____ EXTRACTED INFORMATION

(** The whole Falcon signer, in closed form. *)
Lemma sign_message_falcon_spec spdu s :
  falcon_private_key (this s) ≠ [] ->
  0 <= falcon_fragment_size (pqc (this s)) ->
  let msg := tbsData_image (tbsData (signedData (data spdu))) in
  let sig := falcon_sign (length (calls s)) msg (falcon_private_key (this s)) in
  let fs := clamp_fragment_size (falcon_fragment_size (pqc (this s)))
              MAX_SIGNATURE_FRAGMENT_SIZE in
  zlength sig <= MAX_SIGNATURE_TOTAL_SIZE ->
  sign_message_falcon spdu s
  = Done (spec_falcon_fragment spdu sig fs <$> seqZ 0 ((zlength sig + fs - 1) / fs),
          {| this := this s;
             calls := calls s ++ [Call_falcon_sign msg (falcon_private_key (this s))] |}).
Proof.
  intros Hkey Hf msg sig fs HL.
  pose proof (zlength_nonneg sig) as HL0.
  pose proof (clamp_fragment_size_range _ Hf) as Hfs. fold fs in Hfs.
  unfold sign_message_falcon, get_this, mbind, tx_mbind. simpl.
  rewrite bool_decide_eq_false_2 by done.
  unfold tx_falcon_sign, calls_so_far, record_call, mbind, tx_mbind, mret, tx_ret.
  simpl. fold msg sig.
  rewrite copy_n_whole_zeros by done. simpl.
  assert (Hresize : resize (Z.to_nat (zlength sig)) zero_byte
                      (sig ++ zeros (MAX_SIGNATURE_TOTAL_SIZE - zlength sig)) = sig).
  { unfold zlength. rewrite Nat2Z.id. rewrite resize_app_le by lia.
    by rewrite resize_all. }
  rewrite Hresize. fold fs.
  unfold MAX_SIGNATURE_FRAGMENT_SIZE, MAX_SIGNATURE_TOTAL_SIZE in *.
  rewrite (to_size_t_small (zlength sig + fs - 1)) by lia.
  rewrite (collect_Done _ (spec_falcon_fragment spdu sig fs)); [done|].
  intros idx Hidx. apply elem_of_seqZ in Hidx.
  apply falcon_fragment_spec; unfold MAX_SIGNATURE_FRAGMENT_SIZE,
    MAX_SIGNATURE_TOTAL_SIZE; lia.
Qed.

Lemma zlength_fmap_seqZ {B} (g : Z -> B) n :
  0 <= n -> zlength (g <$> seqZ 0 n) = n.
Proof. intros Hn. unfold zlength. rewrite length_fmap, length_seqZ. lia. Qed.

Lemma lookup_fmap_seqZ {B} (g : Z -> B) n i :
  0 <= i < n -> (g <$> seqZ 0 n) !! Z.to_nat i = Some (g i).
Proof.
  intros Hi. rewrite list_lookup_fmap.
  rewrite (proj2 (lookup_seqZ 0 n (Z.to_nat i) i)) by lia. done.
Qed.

________
____ EXTRACTED INFORMATION

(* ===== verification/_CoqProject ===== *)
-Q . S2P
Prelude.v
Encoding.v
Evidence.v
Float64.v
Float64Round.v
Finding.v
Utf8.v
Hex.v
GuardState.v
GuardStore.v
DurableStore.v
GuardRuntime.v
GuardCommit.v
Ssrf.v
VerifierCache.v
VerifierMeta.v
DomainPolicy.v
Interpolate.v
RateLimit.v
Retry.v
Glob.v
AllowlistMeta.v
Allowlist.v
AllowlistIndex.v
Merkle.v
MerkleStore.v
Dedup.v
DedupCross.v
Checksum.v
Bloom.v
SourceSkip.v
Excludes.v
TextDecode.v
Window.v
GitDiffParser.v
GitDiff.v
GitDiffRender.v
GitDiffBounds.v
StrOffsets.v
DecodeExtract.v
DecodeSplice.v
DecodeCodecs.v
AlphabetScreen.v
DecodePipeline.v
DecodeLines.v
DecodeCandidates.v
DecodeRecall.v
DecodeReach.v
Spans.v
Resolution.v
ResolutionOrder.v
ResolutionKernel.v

________

HOW TO COMPLETE THIS TASK:
A verbatim transcription is needed of the lines above, starting at the line with "0 <= falcon_fragment_size (pqc (this s)) ->" and ending at the line with "pose proof (zlength_nonneg sig) as HL0.", both included, and of nothing else.

RESULT FOR THIS TASK:
  0 <= falcon_fragment_size (pqc (this s)) ->
  let msg := tbsData_image (tbsData (signedData (data spdu))) in
  let sig := falcon_sign (length (calls s)) msg (falcon_private_key (this s)) in
  let fs := clamp_fragment_size (falcon_fragment_size (pqc (this s)))
              MAX_SIGNATURE_FRAGMENT_SIZE in
  zlength sig <= MAX_SIGNATURE_TOTAL_SIZE ->
  sign_message_falcon spdu s
  = Done (spec_falcon_fragment spdu sig fs <$> seqZ 0 ((zlength sig + fs - 1) / fs),
          {| this := this s;
             calls := calls s ++ [Call_falcon_sign msg (falcon_private_key (this s))] |}).
Proof.
  intros Hkey Hf msg sig fs HL.
  pose proof (zlength_nonneg sig) as HL0.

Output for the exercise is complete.